"Itu sama saja nangkep nyamuk pakai granat. Dari filosofi dasar saja sudah berbeda. Definisi terorisme itu merupakan puncak aksi kekerasan, terrorism is the apex of violence, yang menimbulkan ketakutan massal. Oleh karena itu, penanganannya dilakukan oleh detasemen khusus. Sedangkan hoax itu menurut kami menyangkut soal informasi dan penggunaan media sosial," kata anggota BPN Suhud Alynuddin kepada wartawan, Sabtu (23/3/2019).
SCROLL TO CONTINUE WITH CONTENT
"Oleh karena itu, yang diperlukan adalah pembinaan dan pendidikan kecerdasan literasi bagi masyarakat.
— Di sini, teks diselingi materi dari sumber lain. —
(* ===== verification/Assembler.v ===== *)
(** * Plan assembler: [enhance_with_real_content] and
      [generate_timeline_data] (src/main.py lines 250-325)

    The assembler is stated over any pair of catalog dictionaries (the
    Section's variables), and instantiated with [REAL_RESOURCES] and
    [REAL_PROJECTS] by the handler.  Each week [i] (0-based) of the first
    [min 4 (len themes)] weeks selects at most two resources by a per-phase
    type policy, one project at index [min i (len projects - 1)] (or a
    placeholder when the project list is empty), and a time estimate
    ["<10+5i>-<15+5i> hours"].  Every subscript of the structure is a
    possible [KeyError] or [IndexError], propagated in the order of the
    loop. *)

From stdpp Require Import base gmap strings list.
From Stdlib Require Import Ascii.
From S2P Require Import Prelude Catalog Structure Plan.

Module Assembler.
Import Structure.

(** The resource types week [i] selects (lines 264-269). *)
Definition policy (i : nat) : list rtype :=
  match i with
  | 0 => [Video; Course]
  | 1 => [Article; Course]
  | _ => [Project; Video]
  end.

(** [[r for r in topic_resources if r["type"] in policy][:2]]. *)
Definition select_resources (rs : list resource) (i : nat) : list resource :=
  take 2 (filter (fun r => r_type r ∈ policy i) rs).

(** The project built when the topic has no templates (lines 273-278). *)
Definition placeholder_project (week_num : nat) : project :=
  mk_project ("Week " +:+ py_str_nat week_num +:+ " Project")
    "Hands-on project to apply what you learned" "https://github.com/"
    ["Problem Solving"; "Coding"; "Debugging"] None.

(** [topic_projects[min(i, len - 1)] if topic_projects else placeholder]
    (lines 272-278): the condition is evaluated first, so the index is
    only computed on a non-empty list. *)
Definition week_project (ps : list project) (i : nat) : result project :=
  match ps with
  | [] => Ok (placeholder_project (S i))
  | _ => py_index ps (Nat.min i (length ps - 1))
  end.

(** [f"{10 + i*5}-{15 + i*5} hours"] (line 285). *)
Definition time_estimate (i : nat) : string :=
  py_str_nat (10 + i * 5) +:+ "-" +:+ py_str_nat (15 + i * 5) +:+ " hours".

(** The body of the loop for week [i] (lines 260-288). *)
Definition build_week (s : structure) (themes : list string)
    (rs : list resource) (ps : list project) (i : nat) : result week_plan :=
  let week_num := S i in
  let week_resources := select_resources rs i in
  let* proj := week_project ps i in
  let* theme := py_index themes i in
  let* focus_l := getkey "weekly_focus" (s_weekly_focus s) in
  let* focus := py_index focus_l i in
  let* objs_l := getkey "weekly_objectives" (s_weekly_objectives s) in
  let* objs := py_index objs_l i in
  Ok (mk_week week_num theme focus objs (time_estimate i) week_resources proj).

(** The loop over [range(i, i + n)], appending each week in order. *)
Fixpoint build_weeks (s : structure) (themes : list string)
    (rs : list resource) (ps : list project) (i n : nat) : result (list week_plan) :=
  match n with
  | 0 => Ok []
  | S n' =>
      let* w := build_week s themes rs ps i in
      let* ws := build_weeks s themes rs ps (S i) n' in
      Ok (w :: ws)
  end.

(** [generate_timeline_data] (lines 315-325). *)
Definition generate_timeline_data (ws : list week_plan) : list timeline_entry :=
  (fun w => mk_timeline (w_week w) (w_theme w) (w_objectives w)
              (Some (p_title (w_project w)))) <$> ws.

Definition enhanced_prerequisites : prerequisites :=
  mk_prereq ["Basic computer skills"; "Internet access"] ["Computer"; "Code editor"; "Git"].

Definition enhanced_success_tips : list string :=
  ["Code every day, even for 30 minutes"; "Build projects that interest you";
   "Join communities for support"; "Document your learning journey";
   "Teach others what you learn"].

Definition enhanced_community : list string :=
  ["Discord: Learn Together"; "Reddit: r/learnprogramming"; "GitHub: Open Source";
   "Dev.to Community"].

Section WithCatalog.
Variable resources_db : gmap string (list resource).
Variable projects_db : gmap string (list project).

(** [CATALOG.get(topic, CATALOG["python"])]: the default is evaluated
    first, so a catalog without a ["python"] key raises. *)
Definition topic_resources (t : topic) : result (list resource) :=
  let* dflt := py_getitem resources_db "python" in
  Ok (py_get resources_db (topic_key t) dflt).

Definition topic_projects (t : topic) : result (list project) :=
  let* dflt := py_getitem projects_db "python" in
  Ok (py_get projects_db (topic_key t) dflt).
Penyebaran hoax salah satu sebabnya karena lemahnya pemahaman penggunaan media sosial. Dalam hal ini pemerintah harusnya aktif memberikan penyadaran pada masyarakat," jelasnya.
Politikus PKS itu menuturkan hoax yang masif dengan motif politik dan ideologi itu hanya bisa diproduksi pihak-pihak yang memiliki sumber daya. Karena itu, diperlukan tindakan tegas dari aparat penegak hukum.
"Tidak mungkin rakyat kecil mampu memproduksi hoax yang besar dan masif. Kami kira dalam soal hoax yang diperlukan adalah tindakan tegas dan adil pihak aparat. Jangan terkesan aparat bertindak tidak adil dalam menindak pelaku penyebar hoax," ujar Suhud.
Sebelumnya, Wiranto menyebut para penyebar hoax itu sebagai peneror masyarakat. Karena itu, Wiranto menyebut para penyebar hoax itu bisa dijerat pula dengan aturan soal terorisme.
"Kan ada Undang-Undang ITE, pidananya ada. Tapi saya terangkan tadi hoax ini kan meneror masyarakat. Terorisme ada fisik dan nonfisik. Terorisme kan menimbulkan ketakutan di masyarakat. Kalau masyarakat diancam dengan hoax untuk takut datang ke TPS, itu sudah ancaman, itu sudah terorisme. Maka tentu kita Undang-Undang Terorisme," ucap Wiranto di kantornya, Jalan Medan Merdeka Barat, Jakarta Pusat, Rabu (20/3).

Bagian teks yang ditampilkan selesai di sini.